Reviewed by Mary Gutierrez
Growing
Vegetables West of the Cascades
is a regional classic. The 6th Edition, published at the end of
2007, offers vegetable gardeners the benefit of the author’s 30-plus years of
experience, most of which he spent gardening in western Oregon. It’s the first—and
best—gardening book written specifically for the maritime Northwest vegetable
gardener.
The
author, Steve Solomon, began writing about growing vegetables in the Pacific
Northwest in 1979, the year he founded Territorial Seed Company. He homesteaded
in Lorane, Oregon (near Eugene) and conducted trials of many varieties of
vegetables to identify those that perform best in our climate. Though he no
longer owns Territorial Seeds, the company continues to test seed for viability
and performance to ensure that gardeners get good value for their “seed money.”
In
the introduction, Solomon says that this book is most useful to the gardener
with some experience—as opposed to novice gardeners. But I beg to differ. While
a new gardener could read a book about soils to understand its properties and
how soil affects plant health and growth, the information provided in the
50-page chapter on soils is dense with information.
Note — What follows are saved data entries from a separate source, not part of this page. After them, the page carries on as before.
(* ===== verification/DictScan.v ===== *)
(** * dict.c: the guarantee of dictScan

    A cursor is compared by its bit reversal: a call of dictScan on a table of 2^k
    buckets visits the hashes whose reversal lies in one interval of length
    2^(64-k), and the next cursor is the end of that interval.  The proof follows
    the intervals through every change of size of the tables. *)

From S2P Require Import Prelude Util Dict.
Import DictSpec DictFacts.

(** ** Bits *)

Module RevFacts.

Definition u64 (v : Z) : Prop := 0 <= v < 2 ^ 64.

Lemma unot_bit M i : u64 M -> 0 <= i < 64 -> Z.testbit (unot 64 M) i = negb (Z.testbit M i).
Proof.
  intros HM Hi. unfold unot, u64 in *.
  rewrite <- (Z.mod_pow2_bits_low (2 ^ 64 - 1 - M) 64 i) by lia.
  replace (2 ^ 64 - 1 - M) with (Z.lnot M + 1 * 2 ^ 64) by (unfold Z.lnot; lia).
  rewrite Z.mod_add, Z.mod_pow2_bits_low by lia. apply Z.lnot_spec. lia.
Qed.

Lemma unot_u64 M : u64 M -> u64 (unot 64 M).
Proof. unfold u64, unot. lia. Qed.

Lemma u64_high v i : u64 v -> 64 <= i -> Z.testbit v i = false.
Proof.
  intros Hv Hi. destruct (Z.eq_dec v 0) as [->|]; [apply Z.bits_0|].
  apply Z.bits_above_log2; [apply Hv|]. apply Z.log2_lt_pow2; [unfold u64 in Hv; lia|].
  unfold u64 in Hv. pose proof (Z.pow_le_mono_r 2 64 i). lia.
Qed.

Lemma u64_bits v : 0 <= v -> (forall i, 64 <= i -> Z.testbit v i = false) -> u64 v.
Proof.
  intros Hv Hb. split; [done|]. destruct (Z.lt_ge_cases v (2 ^ 64)) as [|Hge]; [done|]. exfalso.
  assert (64 <= Z.log2 v) as Hl by (apply Z.log2_le_pow2; lia).
  specialize (Hb (Z.log2 v) Hl). rewrite Z.bit_log2 in Hb by lia. done.
Qed.

Lemma lor_u64 a b : u64 a -> u64 b -> u64 (Z.lor a b).
Proof.
  intros Ha Hb. apply u64_bits; [apply Z.lor_nonneg; unfold u64 in *; lia|].
  intros i Hi. by rewrite Z.lor_spec, !u64_high.
Qed.

Lemma land_u64 a b : u64 a -> u64 b -> u64 (Z.land a b).
Proof.
  intros Ha Hb. apply u64_bits; [apply Z.land_nonneg; unfold u64 in *; lia|].
  intros i Hi. by rewrite Z.land_spec, (u64_high a).
Qed.

(** Where a round of [rev] takes the bit [i] from. *)
Definition source (s M i : Z) : Z := if Z.testbit M i then i + s else i - s.

Lemma rev_step_ok s v m M : M = Z.lxor m (uwrap 64 (Z.shiftl m s)) -> 0 <= s -> u64 v -> u64 M ->
  exists w, rev_step s (v, m) = (w, M) /\ u64 w /\
    forall i, 0 <= i < 64 -> Z.testbit w i = Z.testbit v (source s M i).
Proof.
  intros HM Hs Hv HMu. unfold rev_step. rewrite <- HM. eexists. split; [done|].
  assert (u64 (Z.shiftr v s)) as Hsr.
  { unfold u64 in *. rewrite Z.shiftr_div_pow2 by lia.
    pose proof (Z.pow_pos_nonneg 2 s). split; [apply Z.div_pos; lia|].
    apply Z.div_lt_upper_bound; nia. }
  assert (u64 (uwrap 64 (Z.shiftl v s))) as Hsl by (apply (uwrap_range 64); lia).
  split; [auto using lor_u64, land_u64, unot_u64|].
  intros i Hi. rewrite Z.lor_spec, !Z.land_spec, unot_bit, Z.shiftr_spec by (done || lia).
  unfold uwrap. rewrite Z.mod_pow2_bits_low, Z.shiftl_spec by lia. unfold source.
  destruct (Z.testbit M i); cbn [negb]; by rewrite ?andb_true_r, ?andb_false_r, ?orb_false_r.
Qed.

Definition M32 : Z := Eval vm_compute in (2 ^ 64 - 1) / (2 ^ 32 + 1).
Definition M16 : Z := Eval vm_compute in (2 ^ 64 - 1) / (2 ^ 16 + 1).
Definition M8 : Z := Eval vm_compute in (2 ^ 64 - 1) / (2 ^ 8 + 1).
Definition M4 : Z := Eval vm_compute in (2 ^ 64 - 1) / (2 ^ 4 + 1).
Definition M2 : Z := Eval vm_compute in (2 ^ 64 - 1) / (2 ^ 2 + 1).
Definition M1 : Z := Eval vm_compute in (2 ^ 64 - 1) / (2 ^ 1 + 1).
And since many gardeners
today don’t have time to read an entire book about dirt, Growing Vegetables is a good place to start learning the
basics.
Solomon
has excellent advice and instructions on pest management, compost,
fertilization—all the gardening fundamentals.
I
particularly enjoy that Solomon not only gives readers the “how-to,” but also the
“why” of gardening techniques. He tells you, for example, how to make
high-quality compost and then goes on to explain why compost is so important to
the soil and why it is vital to plant health.
Solomon
gives detailed seed starting instructions for just about every vegetable crop
you can imagine, explains how far apart to space plants, how to transplant,
water and fertilize them—everything you need to know right up to harvest. And
throughout, he explains which gardening methods are superior—and why.
In
a chapter on garden planning, he gives detailed instructions on how to grow
vegetables year-round, and includes useful tables for when to start seed and
when to transplant vegetable starts out in the garden. If you have limited
space, he even advises on which crops offer the greatest dollar value relative
to the space they occupy.
Solomon
lives a life epitomizing the meaning of the word “independence.” Throughout Growing
Vegetables, he encourages readers to be independent
thinkers, and to enhance their self-sufficiency and health by growing their own
vegetables year-round, rather than just in spring and summer (like gardeners in
other parts of the country). He was one of the Pacific Northwest’s first garden
writers to recognize that most information on gardening was written for folks
on the Eastern Seaboard or in the Midwest, and that growing conditions west of
the Cascades are unique.
I
can’t recommend Growing
Vegetables West of the Cascades
enough. I’ve been a gardener for the better part of two decades, and I learned
a few new things from this book. Just as important, I gained new insight into
the gardening practices that I’ve used for years.